Set out exactly, line by line, the stretch of data below that begins at the line containing "Definition startsWith (t" and ends at the line containing "Rocq's primitive [float]", with both ends kept.
==== Excerpted records ====
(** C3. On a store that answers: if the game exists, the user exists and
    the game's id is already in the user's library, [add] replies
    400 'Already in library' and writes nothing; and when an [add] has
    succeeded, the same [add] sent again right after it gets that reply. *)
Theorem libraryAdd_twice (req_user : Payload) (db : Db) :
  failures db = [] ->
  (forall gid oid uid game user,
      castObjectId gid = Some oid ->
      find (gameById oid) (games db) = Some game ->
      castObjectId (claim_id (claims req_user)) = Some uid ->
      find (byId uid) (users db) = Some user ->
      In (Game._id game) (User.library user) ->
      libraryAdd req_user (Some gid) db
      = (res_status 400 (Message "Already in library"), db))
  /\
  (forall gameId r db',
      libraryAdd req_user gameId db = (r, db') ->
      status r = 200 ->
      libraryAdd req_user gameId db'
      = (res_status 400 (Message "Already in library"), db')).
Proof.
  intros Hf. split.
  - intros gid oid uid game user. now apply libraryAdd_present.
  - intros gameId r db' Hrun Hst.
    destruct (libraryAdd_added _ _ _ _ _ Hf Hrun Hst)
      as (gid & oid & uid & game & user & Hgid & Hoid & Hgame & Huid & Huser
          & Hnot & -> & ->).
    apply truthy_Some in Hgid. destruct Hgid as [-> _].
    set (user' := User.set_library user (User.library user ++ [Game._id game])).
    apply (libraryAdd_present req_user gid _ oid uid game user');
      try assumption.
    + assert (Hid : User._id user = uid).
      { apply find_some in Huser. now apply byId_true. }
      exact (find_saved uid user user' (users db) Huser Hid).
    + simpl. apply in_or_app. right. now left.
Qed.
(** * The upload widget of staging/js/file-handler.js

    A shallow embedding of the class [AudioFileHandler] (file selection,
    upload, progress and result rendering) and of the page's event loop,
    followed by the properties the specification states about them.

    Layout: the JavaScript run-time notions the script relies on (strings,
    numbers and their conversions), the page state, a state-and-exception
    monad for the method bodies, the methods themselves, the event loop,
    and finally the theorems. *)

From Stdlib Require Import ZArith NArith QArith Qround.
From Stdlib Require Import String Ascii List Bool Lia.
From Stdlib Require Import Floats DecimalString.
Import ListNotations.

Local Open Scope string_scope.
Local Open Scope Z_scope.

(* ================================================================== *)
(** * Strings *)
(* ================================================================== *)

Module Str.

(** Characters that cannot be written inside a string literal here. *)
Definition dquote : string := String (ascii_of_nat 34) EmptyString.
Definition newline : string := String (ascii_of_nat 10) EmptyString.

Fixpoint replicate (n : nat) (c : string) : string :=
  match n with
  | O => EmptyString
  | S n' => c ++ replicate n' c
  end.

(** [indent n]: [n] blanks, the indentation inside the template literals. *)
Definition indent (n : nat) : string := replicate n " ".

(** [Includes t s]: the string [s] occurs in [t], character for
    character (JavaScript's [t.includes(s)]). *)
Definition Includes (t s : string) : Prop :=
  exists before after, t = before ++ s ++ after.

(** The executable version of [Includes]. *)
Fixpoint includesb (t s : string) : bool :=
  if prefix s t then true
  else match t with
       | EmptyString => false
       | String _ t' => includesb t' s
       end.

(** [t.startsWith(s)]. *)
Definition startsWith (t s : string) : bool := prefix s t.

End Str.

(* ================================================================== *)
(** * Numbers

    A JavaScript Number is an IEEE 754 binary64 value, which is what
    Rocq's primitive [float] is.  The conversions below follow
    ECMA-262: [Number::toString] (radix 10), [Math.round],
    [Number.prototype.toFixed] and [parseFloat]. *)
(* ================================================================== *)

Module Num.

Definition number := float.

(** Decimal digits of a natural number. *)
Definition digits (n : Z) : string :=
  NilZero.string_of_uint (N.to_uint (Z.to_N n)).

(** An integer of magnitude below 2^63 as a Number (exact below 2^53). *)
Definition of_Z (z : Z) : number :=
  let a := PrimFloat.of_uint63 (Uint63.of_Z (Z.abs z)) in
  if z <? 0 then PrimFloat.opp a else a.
====
▶ _Solved problem_
Definition startsWith (t s : string) : bool := prefix s t.

End Str.

(* ================================================================== *)
(** * Numbers

    A JavaScript Number is an IEEE 754 binary64 value, which is what
    Rocq's primitive [float] is.  The conversions below follow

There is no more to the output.